DNV surveyed 800 industry professionals in March and April and reports that three-quarters believe that OT cyber security is a significantly higher priority than it was just two years ago. The report highlights the industry’s experiences ranging from Maersk to MSC, COSCO, CMA CGM, and even the IMO and DNV’s servers for its Ship Management software as being disrupted by cyber attacks. They quote the Port of Los Angeles which said that it is now experiencing twice as many attacks with as many as 40 million ransomware, malware, and spear-phishing incidents each month.
Three-quarters of the professionals responded in the survey that they believe a cyber incident is likely to force the closure of a strategic waterway within the next two years. More than six-in-ten industry professionals expect that cyber attacks will contribute to groundings or collisions.

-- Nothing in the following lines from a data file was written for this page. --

(** [flash_validate] on a chip that holds the image: true. *)
Lemma nor_flash_validate (buf : Z -> Z) (size e md : Z) (c : Z -> Z) (t : list event) :
  (forall o, 0 <= buf o < 256) -> (size + 1) / 2 <= NOR_WORDS ->
  (forall k, 0 <= k < (size + 1) / 2 -> c (addr_unperm k) = word_at buf (2 * k)) ->
  fst (flash_validate buf size (Machine e md (NorFlash c NorRead) t)) = true /\
  cart (snd (flash_validate buf size (Machine e md (NorFlash c NorRead) t))) =
    NorFlash c NorRead.
Proof.
  intros Hb Hn Hc.
  assert (Hpos : 0 < NOR_WORDS) by reflexivity.
  change (wp (flash_validate buf size)
            (fun r m' => r = true /\ cart m' = NorFlash c NorRead)
            (Machine e md (NorFlash c NorRead) t)).
  unfold flash_validate. do 6 nor_step. nor_step.
  apply nor_read_window; [lia | lia|]. intro t'. nor_step.
  split; [|reflexivity].
  assert (Hmap : map (fun k => c (addr_unperm k)) (upfrom 0 (Z.to_nat ((size + 1) / 2))) =
                 map (fun k => word_at buf (2 * k)) (upfrom 0 (Z.to_nat ((size + 1) / 2)))).
  { apply map_ext_in. intros k Hk. apply Hc.
    assert (Hin : forall n i x, In x (upfrom i n) -> i <= x < i + Z.of_nat n).
    { clear. induction n as [|n IH]; intros i x Hx; [contradiction|].
      cbn [upfrom In] in Hx. destruct Hx as [<- | Hx]; [lia|].
      apply IH in Hx. lia. }
    apply Hin in Hk. lia. }
  rewrite Hmap. change 0 with (2 * 0) at 1. apply bytes_equal_words; [exact Hb|].
  destruct (Z_lt_le_dec size 0) as [Hneg | Hge].
  - assert (Z.to_nat size = O) by lia. lia.
  - assert (size <= 2 * ((size + 1) / 2)) by (Z.div_mod_to_equations; lia).
    assert (0 <= (size + 1) / 2) by (apply Z.div_pos; lia). lia.
Qed.

(** ** The whole flashing block *)

Lemma flash_block_success {device : Type} (erase check write validate : M device bool)
  (m m1 m2 m3 m4 : machine device) :
  erase m = (true, m1) -> check m1 = (false, m2) ->
  write m2 = (true, m3) -> validate m3 = (true, m4) ->
  flash_block erase check write validate m =
  ([ErasingFlash; EraseComplete; WritingFlash; FlashedOk; Verifying; ValidationPassed], m4).
Proof.
  intros H1 H2 H3 H4. unfold flash_block.
  rewrite bind_run, H1. cbn [fst snd negb].
  rewrite bind_run, H2. cbn [fst snd].
  rewrite bind_run, H3. cbn [fst snd].
  rewrite bind_run, H4. reflexivity.
Qed.

Lemma nor_select_image_flash (buf : Z -> Z) (size e md : Z) (cells : Z -> Z)
  (t : list event) :
  (forall o, 0 <= buf o < 256) -> 0 <= size <= 512 * 1024 ->
  exists (c' : Z -> Z) (e' md' : Z) (t' : list event),
    select_image_flash buf size (Machine e md (NorFlash cells NorRead) t) =
      ([ErasingFlash; EraseComplete; WritingFlash; FlashedOk; Verifying; ValidationPassed],
       Machine e' md' (NorFlash c' NorRead) t') /\
    forall k, 0 <= k < NOR_WORDS ->
      c' (addr_unperm k) = if k <? (size + 1) / 2 then word_at buf (2 * k) else 0xFFFF.
Proof.
  intros Hb Hsize.
  assert (Hn : (size + 1) / 2 <= NOR_WORDS).
  { change NOR_WORDS with 262144. Z.div_mod_to_equations. lia. }
  (* erase *)
  destruct (nor_flash_erase e md cells t) as [He1 He2].
  remember (flash_erase (Machine e md (NorFlash cells NorRead) t)) as r1 eqn:E1.
  destruct r1 as [ok1 [e1 md1 d1 t1]]. cbn [fst snd cart] in He1, He2. subst ok1 d1.
  (* erase check *)
  destruct (nor_flash_erase_check e1 md1 (fun _ => 0xFFFF) t1 ltac:(reflexivity))
    as [Hc1 Hc2].
  remember (flash_erase_check (Machine e1 md1 (NorFlash (fun _ => 0xFFFF) NorRead) t1))
    as r2 eqn:E2.
  destruct r2 as [errf [e2 md2 d2 t2]]. cbn [fst snd cart] in Hc1, Hc2. subst errf d2.
  (* program *)
  destruct (nor_flash_write buf size e2 md2 (fun _ => 0xFFFF) t2 Hn ltac:(reflexivity))
    as [Hw1 (c' & Hw2 & Hcells)].
  remember (flash_write buf size (Machine e2 md2 (NorFlash (fun _ => 0xFFFF) NorRead) t2))
    as r3 eqn:E3.
  destruct r3 as [written [e3 md3 d3 t3]]. cbn [fst snd cart] in Hw1, Hw2. subst written d3.
  (* compare *)
  assert (Himg : forall k, 0 <= k < (size + 1) / 2 -> c' (addr_unperm k) = word_at buf (2 * k)).
  { intros k Hk. rewrite Hcells by lia.
    destruct (Z.ltb_spec k ((size + 1) / 2)); [reflexivity | lia]. }
  destruct (nor_flash_validate buf size e3 md3 c' t3 Hb Hn Himg) as [Hv1 Hv2].
  remember (flash_validate buf size (Machine e3 md3 (NorFlash c' NorRead) t3)) as r4 eqn:E4.
  destruct r4 as [valid [e4 md4 d4 t4]]. cbn [fst snd cart] in Hv1, Hv2. subst valid d4.
  exists c', e4, md4, t4. split; [|exact Hcells].
  rewrite select_image_flash_is.
  apply (flash_block_success _ _ _ _ _ _ _ _ _
           (eq_sym E1) (eq_sym E2) (eq_sym E3) (eq_sym E4)).
Qed.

DNV writes in the report that maritime companies have been safeguarding their data and IT environments in which data is stored and transferred but that the risk is evolving to operational technology which controls physical assets including sensors, switches, safety and navigation systems, and vessels. Until relatively recently vessels were not connected to IT environments providing them protection but the increase in networking and connectivity is raising the risks.
Only a third of respondents to the survey are confident that their organization’s OT cyber security is as strong as its IT security reports DNV. They are saying that there is a need for greater investments in cyber security in the era of connectivity. Yet the report shows that only 40 percent of maritime professionals think their organization is investing enough in cyber security.
“As recognition grows of cyber security’s role as an enabler of digital transformation and decarbonization, it’s particularly important that we explore the state of cyber security in the maritime industry,” writes DNV. In DNV’s assessment, there is still a gap in maturity in how the industry manages the risks of IT and OT security.
CEO Maritime at DNV, Knut Ørbeck-Nilssen said “Cyber security is a growing safety risk, perhaps even ‘the’ risk for the coming decade. But crucially, it is also an enabler of innovation and decarbonization.”
The report points to pending regulations saying that tighter regulation of maritime security will provide a strong motivator to unlock funding for cyber security. While just over half of the survey respondents are confident in the effectiveness of cyber security regulation and their ability to meet requirements, organizations must and are preparing to comply with the new rules spurring a greater focus on the dangers.